Your goal
Below is a block of entries; repeat exactly the lines starting at the line that contains "destruct (expire_inv w1" and ending at the line that contains "rewrite Hneg. split.", both included.

Stored items:
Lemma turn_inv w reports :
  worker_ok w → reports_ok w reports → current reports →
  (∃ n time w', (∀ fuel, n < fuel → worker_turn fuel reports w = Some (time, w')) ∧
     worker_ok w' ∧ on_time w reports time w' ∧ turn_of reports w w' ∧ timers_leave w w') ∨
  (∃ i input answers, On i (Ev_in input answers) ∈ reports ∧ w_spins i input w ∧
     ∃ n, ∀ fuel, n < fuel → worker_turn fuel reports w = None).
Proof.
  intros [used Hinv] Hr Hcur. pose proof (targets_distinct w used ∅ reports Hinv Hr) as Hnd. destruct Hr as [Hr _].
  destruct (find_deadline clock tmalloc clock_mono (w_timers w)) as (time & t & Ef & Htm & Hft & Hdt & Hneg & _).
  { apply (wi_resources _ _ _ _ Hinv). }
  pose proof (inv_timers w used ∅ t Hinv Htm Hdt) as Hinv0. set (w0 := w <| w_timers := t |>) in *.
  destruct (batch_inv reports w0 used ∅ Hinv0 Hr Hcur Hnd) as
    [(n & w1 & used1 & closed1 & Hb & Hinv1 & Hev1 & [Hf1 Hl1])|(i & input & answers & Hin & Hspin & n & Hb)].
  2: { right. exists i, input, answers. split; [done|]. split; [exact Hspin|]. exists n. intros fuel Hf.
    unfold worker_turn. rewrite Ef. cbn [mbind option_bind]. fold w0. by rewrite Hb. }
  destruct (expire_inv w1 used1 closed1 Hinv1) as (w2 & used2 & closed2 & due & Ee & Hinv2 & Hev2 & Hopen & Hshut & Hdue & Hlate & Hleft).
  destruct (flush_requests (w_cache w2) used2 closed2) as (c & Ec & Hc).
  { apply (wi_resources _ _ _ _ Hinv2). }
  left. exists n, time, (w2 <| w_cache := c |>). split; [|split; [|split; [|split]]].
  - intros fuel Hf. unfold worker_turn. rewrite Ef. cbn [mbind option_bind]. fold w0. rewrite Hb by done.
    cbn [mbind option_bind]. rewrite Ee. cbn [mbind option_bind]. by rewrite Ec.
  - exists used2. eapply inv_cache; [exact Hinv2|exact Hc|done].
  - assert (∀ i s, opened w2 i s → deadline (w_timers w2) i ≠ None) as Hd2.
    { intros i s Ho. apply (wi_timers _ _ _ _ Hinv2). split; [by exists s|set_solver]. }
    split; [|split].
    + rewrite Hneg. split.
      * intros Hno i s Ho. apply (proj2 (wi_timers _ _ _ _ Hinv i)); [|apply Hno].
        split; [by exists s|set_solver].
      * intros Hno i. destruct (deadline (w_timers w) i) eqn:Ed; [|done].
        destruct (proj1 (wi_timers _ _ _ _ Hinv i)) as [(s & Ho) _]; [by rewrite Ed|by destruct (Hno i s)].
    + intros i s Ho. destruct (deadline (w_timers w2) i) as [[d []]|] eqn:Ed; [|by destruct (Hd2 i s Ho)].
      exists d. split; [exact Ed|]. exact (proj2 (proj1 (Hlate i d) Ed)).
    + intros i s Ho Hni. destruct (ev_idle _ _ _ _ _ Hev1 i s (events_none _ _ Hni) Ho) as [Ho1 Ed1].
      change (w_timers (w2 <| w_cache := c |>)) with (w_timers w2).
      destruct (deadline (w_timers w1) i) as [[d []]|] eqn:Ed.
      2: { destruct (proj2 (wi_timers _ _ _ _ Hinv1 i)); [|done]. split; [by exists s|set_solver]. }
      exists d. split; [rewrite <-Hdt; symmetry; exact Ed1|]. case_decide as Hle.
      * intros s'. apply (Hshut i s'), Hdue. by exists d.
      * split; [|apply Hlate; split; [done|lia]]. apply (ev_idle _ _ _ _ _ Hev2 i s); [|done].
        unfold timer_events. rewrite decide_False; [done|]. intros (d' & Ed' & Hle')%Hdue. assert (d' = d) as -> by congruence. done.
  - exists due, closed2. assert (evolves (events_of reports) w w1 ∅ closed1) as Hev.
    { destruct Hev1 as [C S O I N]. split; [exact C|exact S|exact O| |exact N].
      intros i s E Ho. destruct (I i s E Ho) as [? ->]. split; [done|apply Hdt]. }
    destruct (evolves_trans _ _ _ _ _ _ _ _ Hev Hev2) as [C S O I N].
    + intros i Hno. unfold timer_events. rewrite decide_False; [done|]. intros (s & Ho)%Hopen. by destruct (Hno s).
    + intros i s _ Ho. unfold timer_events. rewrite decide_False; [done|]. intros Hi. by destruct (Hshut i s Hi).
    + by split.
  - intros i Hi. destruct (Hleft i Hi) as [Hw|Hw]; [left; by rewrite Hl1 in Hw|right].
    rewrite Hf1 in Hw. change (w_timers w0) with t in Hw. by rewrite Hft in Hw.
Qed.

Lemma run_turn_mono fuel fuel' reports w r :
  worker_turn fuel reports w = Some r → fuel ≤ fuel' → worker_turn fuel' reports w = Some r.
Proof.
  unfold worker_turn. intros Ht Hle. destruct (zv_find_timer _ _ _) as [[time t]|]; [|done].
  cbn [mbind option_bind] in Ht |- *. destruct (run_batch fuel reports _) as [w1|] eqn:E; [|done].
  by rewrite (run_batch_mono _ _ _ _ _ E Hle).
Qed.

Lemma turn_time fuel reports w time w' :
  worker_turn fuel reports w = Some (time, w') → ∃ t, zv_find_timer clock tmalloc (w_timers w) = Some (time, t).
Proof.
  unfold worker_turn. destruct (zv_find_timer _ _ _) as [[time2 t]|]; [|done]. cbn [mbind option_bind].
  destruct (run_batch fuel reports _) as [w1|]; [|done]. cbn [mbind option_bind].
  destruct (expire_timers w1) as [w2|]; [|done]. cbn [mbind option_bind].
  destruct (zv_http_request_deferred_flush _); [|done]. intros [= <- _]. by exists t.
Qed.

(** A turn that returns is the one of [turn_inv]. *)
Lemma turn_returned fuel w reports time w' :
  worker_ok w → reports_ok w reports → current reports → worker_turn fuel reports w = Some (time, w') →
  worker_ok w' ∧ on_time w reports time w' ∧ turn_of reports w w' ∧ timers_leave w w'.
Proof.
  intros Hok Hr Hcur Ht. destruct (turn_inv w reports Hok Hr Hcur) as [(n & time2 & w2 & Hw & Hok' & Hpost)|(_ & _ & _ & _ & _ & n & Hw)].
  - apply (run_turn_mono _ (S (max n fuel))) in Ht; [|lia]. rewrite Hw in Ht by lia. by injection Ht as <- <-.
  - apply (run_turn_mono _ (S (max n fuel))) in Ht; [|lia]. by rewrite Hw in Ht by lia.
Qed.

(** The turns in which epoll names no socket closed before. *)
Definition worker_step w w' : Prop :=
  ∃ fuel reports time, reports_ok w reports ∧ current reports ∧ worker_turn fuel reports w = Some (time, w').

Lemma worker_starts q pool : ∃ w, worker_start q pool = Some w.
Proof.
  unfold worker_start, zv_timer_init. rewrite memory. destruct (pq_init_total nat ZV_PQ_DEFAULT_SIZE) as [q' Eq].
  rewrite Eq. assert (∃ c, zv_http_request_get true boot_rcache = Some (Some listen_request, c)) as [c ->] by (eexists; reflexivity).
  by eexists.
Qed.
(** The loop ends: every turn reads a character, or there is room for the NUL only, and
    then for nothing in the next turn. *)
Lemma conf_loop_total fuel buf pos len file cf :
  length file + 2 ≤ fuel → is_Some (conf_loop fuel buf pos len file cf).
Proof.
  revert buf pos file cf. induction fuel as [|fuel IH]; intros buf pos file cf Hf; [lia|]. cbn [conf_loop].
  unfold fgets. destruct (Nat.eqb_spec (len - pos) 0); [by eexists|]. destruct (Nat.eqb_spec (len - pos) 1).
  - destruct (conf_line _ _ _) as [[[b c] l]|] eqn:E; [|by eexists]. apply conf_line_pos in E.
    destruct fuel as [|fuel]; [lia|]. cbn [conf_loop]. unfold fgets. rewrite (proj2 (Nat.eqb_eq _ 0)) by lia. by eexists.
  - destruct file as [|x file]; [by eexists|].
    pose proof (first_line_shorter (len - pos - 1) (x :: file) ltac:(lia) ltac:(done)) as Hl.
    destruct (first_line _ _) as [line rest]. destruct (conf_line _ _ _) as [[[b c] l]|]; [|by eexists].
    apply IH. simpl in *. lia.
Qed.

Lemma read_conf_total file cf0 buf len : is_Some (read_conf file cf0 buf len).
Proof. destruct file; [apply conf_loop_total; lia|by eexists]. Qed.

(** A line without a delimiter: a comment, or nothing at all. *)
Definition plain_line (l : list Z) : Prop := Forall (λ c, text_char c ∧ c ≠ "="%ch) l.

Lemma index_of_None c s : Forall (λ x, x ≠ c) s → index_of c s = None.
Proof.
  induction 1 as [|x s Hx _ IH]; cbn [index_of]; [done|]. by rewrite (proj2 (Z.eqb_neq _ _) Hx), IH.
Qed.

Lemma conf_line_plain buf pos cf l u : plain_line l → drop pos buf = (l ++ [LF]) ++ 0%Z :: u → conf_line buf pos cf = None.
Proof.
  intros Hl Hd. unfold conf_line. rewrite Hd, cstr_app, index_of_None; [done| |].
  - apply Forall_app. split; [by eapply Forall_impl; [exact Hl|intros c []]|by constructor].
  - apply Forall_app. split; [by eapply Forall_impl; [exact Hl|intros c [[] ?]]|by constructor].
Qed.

...

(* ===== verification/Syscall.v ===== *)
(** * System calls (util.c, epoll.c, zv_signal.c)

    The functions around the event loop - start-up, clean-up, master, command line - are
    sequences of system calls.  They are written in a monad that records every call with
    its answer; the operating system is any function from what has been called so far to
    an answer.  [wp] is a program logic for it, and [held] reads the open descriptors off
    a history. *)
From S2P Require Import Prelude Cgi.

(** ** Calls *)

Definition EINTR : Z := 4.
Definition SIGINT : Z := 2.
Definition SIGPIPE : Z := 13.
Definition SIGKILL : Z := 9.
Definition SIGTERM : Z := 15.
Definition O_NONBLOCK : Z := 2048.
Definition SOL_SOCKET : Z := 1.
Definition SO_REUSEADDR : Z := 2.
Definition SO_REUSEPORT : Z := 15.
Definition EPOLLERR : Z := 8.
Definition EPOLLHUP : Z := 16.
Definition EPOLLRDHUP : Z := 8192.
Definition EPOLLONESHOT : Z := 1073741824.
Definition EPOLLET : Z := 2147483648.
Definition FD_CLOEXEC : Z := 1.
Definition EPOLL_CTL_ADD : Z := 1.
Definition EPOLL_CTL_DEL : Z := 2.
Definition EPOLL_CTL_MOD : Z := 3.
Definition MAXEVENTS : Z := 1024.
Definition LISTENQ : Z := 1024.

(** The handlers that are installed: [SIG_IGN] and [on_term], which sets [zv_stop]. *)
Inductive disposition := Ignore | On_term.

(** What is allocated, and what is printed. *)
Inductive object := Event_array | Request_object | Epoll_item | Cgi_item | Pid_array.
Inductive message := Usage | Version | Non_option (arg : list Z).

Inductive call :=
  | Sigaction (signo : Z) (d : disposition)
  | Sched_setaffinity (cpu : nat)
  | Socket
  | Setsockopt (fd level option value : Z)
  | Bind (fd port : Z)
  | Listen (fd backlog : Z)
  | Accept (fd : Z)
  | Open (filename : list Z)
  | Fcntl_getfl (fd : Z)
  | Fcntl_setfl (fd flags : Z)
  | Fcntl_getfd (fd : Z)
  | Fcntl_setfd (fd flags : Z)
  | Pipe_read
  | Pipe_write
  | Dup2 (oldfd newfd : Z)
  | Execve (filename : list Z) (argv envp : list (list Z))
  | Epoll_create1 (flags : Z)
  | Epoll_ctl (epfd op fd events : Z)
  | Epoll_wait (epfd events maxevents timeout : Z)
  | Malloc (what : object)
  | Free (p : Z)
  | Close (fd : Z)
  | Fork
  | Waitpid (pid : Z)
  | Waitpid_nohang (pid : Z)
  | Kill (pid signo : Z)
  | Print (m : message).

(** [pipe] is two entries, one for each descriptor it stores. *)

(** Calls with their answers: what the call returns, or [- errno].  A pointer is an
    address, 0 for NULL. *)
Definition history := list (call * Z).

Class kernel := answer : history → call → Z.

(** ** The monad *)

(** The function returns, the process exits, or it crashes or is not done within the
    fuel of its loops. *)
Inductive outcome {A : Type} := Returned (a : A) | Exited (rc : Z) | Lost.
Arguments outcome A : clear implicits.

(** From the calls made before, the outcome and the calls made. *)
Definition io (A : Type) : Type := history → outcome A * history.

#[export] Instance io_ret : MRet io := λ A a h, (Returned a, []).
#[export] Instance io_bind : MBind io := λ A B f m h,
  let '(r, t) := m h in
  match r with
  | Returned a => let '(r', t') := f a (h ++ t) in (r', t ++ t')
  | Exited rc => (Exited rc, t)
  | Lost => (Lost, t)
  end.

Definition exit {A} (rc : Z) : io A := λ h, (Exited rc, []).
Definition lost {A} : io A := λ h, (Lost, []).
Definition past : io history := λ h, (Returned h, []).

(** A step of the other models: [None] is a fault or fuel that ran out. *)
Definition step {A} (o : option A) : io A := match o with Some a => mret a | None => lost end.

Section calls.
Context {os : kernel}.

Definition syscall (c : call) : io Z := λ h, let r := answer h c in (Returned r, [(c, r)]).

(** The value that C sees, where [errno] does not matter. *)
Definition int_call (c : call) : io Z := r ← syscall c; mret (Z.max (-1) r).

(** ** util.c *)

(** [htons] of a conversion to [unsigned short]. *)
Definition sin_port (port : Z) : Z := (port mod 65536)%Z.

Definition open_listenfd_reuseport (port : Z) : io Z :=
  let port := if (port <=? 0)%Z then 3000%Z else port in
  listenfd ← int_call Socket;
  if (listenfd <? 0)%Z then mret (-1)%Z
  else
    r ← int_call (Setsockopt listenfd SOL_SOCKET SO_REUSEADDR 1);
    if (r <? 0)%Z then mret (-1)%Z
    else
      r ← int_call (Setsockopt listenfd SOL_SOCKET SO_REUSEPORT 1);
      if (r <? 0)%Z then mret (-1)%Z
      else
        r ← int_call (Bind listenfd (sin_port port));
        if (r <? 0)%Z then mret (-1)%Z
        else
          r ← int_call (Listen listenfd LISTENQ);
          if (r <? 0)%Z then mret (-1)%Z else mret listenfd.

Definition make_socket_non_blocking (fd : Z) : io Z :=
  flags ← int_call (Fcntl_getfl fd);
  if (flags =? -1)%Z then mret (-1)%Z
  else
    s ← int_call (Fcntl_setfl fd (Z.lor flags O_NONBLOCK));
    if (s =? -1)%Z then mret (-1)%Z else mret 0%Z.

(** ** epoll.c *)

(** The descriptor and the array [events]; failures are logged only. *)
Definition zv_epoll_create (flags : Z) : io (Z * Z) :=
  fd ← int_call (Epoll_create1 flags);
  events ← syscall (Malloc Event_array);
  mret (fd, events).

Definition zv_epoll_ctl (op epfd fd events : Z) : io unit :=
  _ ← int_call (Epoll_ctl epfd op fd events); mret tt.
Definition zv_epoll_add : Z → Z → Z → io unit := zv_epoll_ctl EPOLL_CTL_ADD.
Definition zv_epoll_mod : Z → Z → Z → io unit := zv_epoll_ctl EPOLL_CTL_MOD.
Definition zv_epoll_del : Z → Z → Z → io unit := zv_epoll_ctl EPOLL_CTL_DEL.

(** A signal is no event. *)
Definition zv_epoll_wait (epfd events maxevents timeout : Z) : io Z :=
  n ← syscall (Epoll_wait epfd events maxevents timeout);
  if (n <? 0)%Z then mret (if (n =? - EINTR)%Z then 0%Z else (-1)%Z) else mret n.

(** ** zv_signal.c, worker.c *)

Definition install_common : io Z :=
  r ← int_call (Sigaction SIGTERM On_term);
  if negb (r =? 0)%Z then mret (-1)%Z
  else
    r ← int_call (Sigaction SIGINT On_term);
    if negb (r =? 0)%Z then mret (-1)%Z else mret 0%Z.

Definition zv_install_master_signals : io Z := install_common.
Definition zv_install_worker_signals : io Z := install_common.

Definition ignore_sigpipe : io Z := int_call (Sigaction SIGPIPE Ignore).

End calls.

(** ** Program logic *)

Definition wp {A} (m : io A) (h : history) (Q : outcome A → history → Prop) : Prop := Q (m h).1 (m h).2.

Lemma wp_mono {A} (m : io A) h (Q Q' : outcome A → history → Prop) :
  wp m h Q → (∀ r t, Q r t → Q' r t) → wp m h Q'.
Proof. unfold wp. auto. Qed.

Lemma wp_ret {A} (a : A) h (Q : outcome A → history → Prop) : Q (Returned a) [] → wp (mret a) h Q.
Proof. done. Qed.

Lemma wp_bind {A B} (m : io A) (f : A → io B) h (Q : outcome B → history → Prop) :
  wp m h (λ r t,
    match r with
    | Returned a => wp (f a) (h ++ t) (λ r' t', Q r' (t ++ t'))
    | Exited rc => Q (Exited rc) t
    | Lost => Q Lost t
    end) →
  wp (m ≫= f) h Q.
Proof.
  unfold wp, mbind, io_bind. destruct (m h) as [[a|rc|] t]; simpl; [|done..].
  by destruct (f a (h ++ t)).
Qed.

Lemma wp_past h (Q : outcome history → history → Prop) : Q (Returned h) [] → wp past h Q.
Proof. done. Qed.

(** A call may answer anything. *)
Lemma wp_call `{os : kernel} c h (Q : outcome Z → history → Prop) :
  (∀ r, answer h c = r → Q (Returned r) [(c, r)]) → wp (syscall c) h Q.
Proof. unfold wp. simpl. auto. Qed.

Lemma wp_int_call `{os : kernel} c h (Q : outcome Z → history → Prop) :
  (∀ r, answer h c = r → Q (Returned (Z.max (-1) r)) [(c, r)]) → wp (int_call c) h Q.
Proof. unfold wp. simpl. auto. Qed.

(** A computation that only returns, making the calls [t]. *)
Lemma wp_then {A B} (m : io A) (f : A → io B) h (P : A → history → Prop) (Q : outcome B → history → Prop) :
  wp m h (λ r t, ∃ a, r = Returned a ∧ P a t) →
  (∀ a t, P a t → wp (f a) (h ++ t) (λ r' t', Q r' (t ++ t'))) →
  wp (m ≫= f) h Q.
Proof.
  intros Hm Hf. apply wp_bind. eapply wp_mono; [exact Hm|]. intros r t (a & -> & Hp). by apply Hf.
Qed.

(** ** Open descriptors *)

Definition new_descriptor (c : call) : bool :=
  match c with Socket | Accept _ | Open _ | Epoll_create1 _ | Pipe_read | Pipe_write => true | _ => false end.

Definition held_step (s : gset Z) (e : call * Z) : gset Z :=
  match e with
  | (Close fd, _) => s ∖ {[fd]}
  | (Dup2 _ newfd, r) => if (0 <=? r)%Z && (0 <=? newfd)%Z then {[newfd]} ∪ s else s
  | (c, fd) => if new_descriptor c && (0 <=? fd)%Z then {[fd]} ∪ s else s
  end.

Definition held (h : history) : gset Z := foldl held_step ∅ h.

Written solution
  destruct (expire_inv w1 used1 closed1 Hinv1) as (w2 & used2 & closed2 & due & Ee & Hinv2 & Hev2 & Hopen & Hshut & Hdue & Hlate & Hleft).
  destruct (flush_requests (w_cache w2) used2 closed2) as (c & Ec & Hc).
  { apply (wi_resources _ _ _ _ Hinv2). }
  left. exists n, time, (w2 <| w_cache := c |>). split; [|split; [|split; [|split]]].
  - intros fuel Hf. unfold worker_turn. rewrite Ef. cbn [mbind option_bind]. fold w0. rewrite Hb by done.
    cbn [mbind option_bind]. rewrite Ee. cbn [mbind option_bind]. by rewrite Ec.
  - exists used2. eapply inv_cache; [exact Hinv2|exact Hc|done].
  - assert (∀ i s, opened w2 i s → deadline (w_timers w2) i ≠ None) as Hd2.
    { intros i s Ho. apply (wi_timers _ _ _ _ Hinv2). split; [by exists s|set_solver]. }
    split; [|split].
    + rewrite Hneg. split.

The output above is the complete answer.